The slow motions of qigong move energy through the body, but the same motions used at a different speed make for devastating self-defense. In the lyrically titled “Flower under Leaf,” the “flower” is actually a “snake,” coiled for a sweeping blow across the ribs. Only every time I moved the top arm (the leaf) over the bottom one (the flower), my shoulders popped up next to my ears. When Sifu did it with toes and knees turned in, he looked dangerous and ready to strike. When I did it, I looked like I was hugging myself and trying hard not to pee. “You’re carrying too much tension in your upper body,” Sifu explained. “Just drop your shoulders and relax.”
And then it hit me: I sucked at this.
Of course I was tense. This was something completely outside my experience. After six months of turning my knees in, twisting my spine, and trying to feel qi move, I was still really terrible at it. And I didn’t care if he did look like Santa Claus; if Sifu told me to relax one more time, I would have to train that much harder just so I could beat the crap out of him.
But if I was so bad at it, why was I still there? I could always go back to the old workout.
No I couldn’t. It was finally time to confront what made me so tense: my expectations to succeed fabulously at everything. The reason that qigong was outside my experience was because I had never let myself continue anything in which I couldn’t be perfect. And for me, qigong was unquestionably The Suck.
Physical coordination is not one of my particular talents. At my age, I could not compare myself or physically compete with 23 year old men. We were fundamentally different, and I could not change that. But if I could allow myself to become One with The Suck and make the mistakes… I might learn from them.
And I learned that in martial arts, your first confrontation is not with an “opponent,” but yourself – your own expectations and ego. I learned that I do not have to hold on to an identity that longer works for me.

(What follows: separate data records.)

(** The scheduler and the screen. *)
Lemma screen_phase :
  exists ts v t u tv bf w objs Ms' X' G',
    Task.init_schedule (tasks im) (kernel_stack im) pd (S depth) fuel (task_schedule im) (timer_list k) = Some ts
    /\ Vbe.init_vbe mode pd (swap_buffer im) (video (set_timer_list ts k)) = Some v
    /\ first_task im (Timer.world ts) t
    /\ Task.cpu (Timer.world ts) = Task.cpu (sched k)
    /\ (let q := Sync.waiting_list (io_lock im) in Klist.next (Task.links (Timer.world ts)) q = q)
    /\ Timer.world (Vbe.timers v) = Task.set_heap w (Timer.world ts)
    /\ memory_inv pd z w objs Ms' X' G' /\ room 2 (Kmm.pool (heap w))
    /\ (bf, Vbe.size_of mode) ∈ objs /\ (t, 60) ∈ objs
    /\ (forall x, 0 <= x < Vbe.size_of mode -> walk PAGE_OFFSET (vm_of w) (Vbe.physbase mode + x) = Some (Vbe.physbase mode + x))
    /\ Vbe.vram v = Vbe.physbase mode /\ Vbe.vbe_buffer v = bf /\ Vbe.vram_size v = Vbe.size_of mode
    /\ Vbe.true_color bf mode /\ Vbe.apart mode (Vbe.physbase mode) bf
    /\ PAGE_OFFSET + ke <= bf /\ bf + Vbe.size_of mode < 2 ^ 32
    /\ Vbe.all_pixels (Vbe.physbase mode) mode (Vbe.pixels v) 0xffffff /\ Vbe.all_pixels bf mode (Vbe.pixels v) 0xffffff
    /\ (forall a, ~ Vbe.screen_bytes (Vbe.physbase mode) mode a -> ~ Vbe.screen_bytes bf mode a ->
          CString.ld (Vbe.pixels v) a = CString.ld (Vbe.pixels (video k0)) a)
    /\ Timer.timer_chain (Vbe.timers v) [tv; u]
    /\ (Timer.callback_func (Timer.timer (Vbe.timers v) tv) = swap_buffer im
         /\ Timer.interval (Timer.timer (Vbe.timers v) tv) = 16 /\ Timer.elapse (Timer.timer (Vbe.timers v) tv) = 16)
    /\ Timer.timer (Vbe.timers v) u = Timer.Timer (task_schedule im) 2 2 0.
Proof.
  destruct late_placed as [PL Hz]. pose proof (ig_tasks _ _ _ _ IM) as Ht. fold ke in Ht.
  destruct (schedule_start im depth fuel z PL (timer_list k) [] Ms X G 7 Hfuel I R Hc Hr ltac:(lia))
    as (ts & t & u & Ms1 & X1 & E & I1 & R1 & _ & Hrun & Hcpu & Hli & Hch & Eu).
  destruct (screen_start im z PL mode (video (set_timer_list ts k)) _ Ms1 X1 G 2 u SC I1 R1 Hch (list_elem_of_here _ _))
    as (bf & tv & w1 & w2 & w & objs & Ms2 & X2 & G2 & VR & I2 & Hb & Ho & R2 & W).
  pose proof VR as [_ V2 V3 _ V5 _ _ [_ V8] _].
  destruct (Vbe.init_vbe_white mode pd (swap_buffer im) bf tv [u] _ _ _ _ VR)
    as (v & Ev & A1 & A2 & A3 & P1 & P2 & P3 & Wd & Ch & C1 & C2 & C3 & C4).
  pose proof (fun c => obj_zone pd z w ((tv, 16) :: objs) Ms2 X2 G2 bf (Vbe.size_of mode) c) as Hobj.
  destruct (screen_size mode SC) as (Hs & _). destruct PL as [[PL1 PL2] PL3].
  pose proof (Hobj bf I2 (list_elem_of_further _ _ _ Hb) ltac:(lia)). pose proof (Hobj (bf + Vbe.size_of mode - 1) I2 (list_elem_of_further _ _ _ Hb) ltac:(lia)).
  unfold KERNEL_NORMAL_ZONE_SIZE, PAGE_OFFSET in *.
  rewrite A1 in P1, P3. rewrite A2 in P2, P3.
  exists ts, v, t, u, tv, bf, w, ((tv, 16) :: objs), Ms2, X2, G2.
  split; [exact E|]. split; [exact Ev|]. split; [exact Hrun|]. split; [exact Hcpu|]. split.
  { destruct (ig_lock _ _ _ _ IM) as [L1 L2]. fold ke in L1. cbv zeta. rewrite Hli; [apply Hlock| |exact L2]. exact (Z.lt_le_trans _ _ _ L1 (Zplus_le_compat_l _ _ _ Hz)). }
  split; [exact Wd|].
  split; [exact I2|]. split; [exact R2|]. split; [right; exact Hb|]. split; [right; apply Ho; right; left|]. split; [exact W|].
  split; [first [exact A1|reflexivity]|]. split; [first [exact A2|reflexivity]|]. split; [exact A3|]. split; [exact V2|]. split; [exact V3|].
  split; [lia|]. split; [lia|]. split; [exact P1|]. split; [exact P2|].
  split; [intros a H1 H2; rewrite <- Hp; apply P3; assumption|]. split; [exact Ch|]. split; [auto|].
  rewrite C4; [exact Eu|]. intros ->. apply V8. left.
Qed.

(** The state that [late] ends in, after the allocations. *)
Definition late_state (ts : Timer.timer_list (Task.sched machine)) (v : Vbe.video (Task.sched machine)) (w : machine) (kb : Z) (w' : machine) : kernel :=
  let i := Interrupts.register_interrupt_handler 0x21 (keyboard_input_handler im) (Timer.init_timer (timer_schedule im) (idt k)) in
  let kbd := Keyboard.set_caps 0 (Keyboard.set_alt 0 (Keyboard.set_shift 0 (Keyboard.set_crtl 0 (keyboard k)))) in
  let k5 := start_terminal ld (load_font im (set_video v (set_timer_list ts (set_idt (Timer.init_timer (timer_schedule im) (idt k)) k)))) in
  set_sched (Task.set_heap w' (Task.set_heap w (Timer.world ts))) (set_idt i (set_keyboard kb kbd k5)).

Lemma late_run ts v w kb w' :
  Task.init_schedule (tasks im) (kernel_stack im) pd (S depth) fuel (task_schedule im) (timer_list k) = Some ts ->
  Vbe.init_vbe mode pd (swap_buffer im) (video (set_timer_list ts k)) = Some v ->
  Timer.world (Vbe.timers v) = Task.set_heap w (Timer.world ts) ->
  h_kmalloc Keyboard.keyboard_output_buffer_length w = Some (kb, w') ->
  late k = Some (late_state ts v w kb w').
Proof.
  intros E1 E2 Wd E3. unfold late. cbv zeta. unfold start_schedule at 1.
  change (timer_list (set_idt (Timer.init_timer (timer_schedule im) (idt k)) k)) with (timer_list k). fold pd. rewrite E1. cbn [mbind option_bind].
  unfold start_vbe at 1. fold mode pd.
  change (video (set_timer_list ts (set_idt (Timer.init_timer (timer_schedule im) (idt k)) k))) with (video (set_timer_list ts k)).
  rewrite E2. cbn [mbind option_bind]. unfold late_state. set (k5 := start_terminal ld _). cbv zeta.
  unfold start_keyboard, Keyboard.init_keyboard. cbv zeta.
  change (sched k5) with (Timer.world (Vbe.timers v)). rewrite Wd. cbn [h_kmalloc Task.sched_heap].
  change (Task.heap (Task.set_heap w (Timer.world ts))) with w. rewrite E3. reflexivity.
Qed.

Slowly, with each palm strike, I saw that proficiency isn’t always about skill (although believe me, it helps), but about quitting or not quitting. Some people can accept their mistakes and try again, and some people can’t. Their egos won’t let them. They have to quit, or risk losing an identity based on unrealistic expectations. But once you embrace The Suck – that your skill level is what it is right now, and whatever that is is okay – you can get rid of your insistence on perfection and relax.
And your shoulders will drop, just like that, because you are no longer trying to squeeze yourself into an identity that does not fit.
Recently I was practicing an exercise called “dragon back,” which moves qi in slow undulations up the spine. Sifu stopped to watch, and after a minute of silence, he nodded and said, “It’s looking very nice.” I thanked him for the compliment, but I finally understood. As Sifu has explained before: “Dragon back is not something we ever perfect; it is only something we practice.”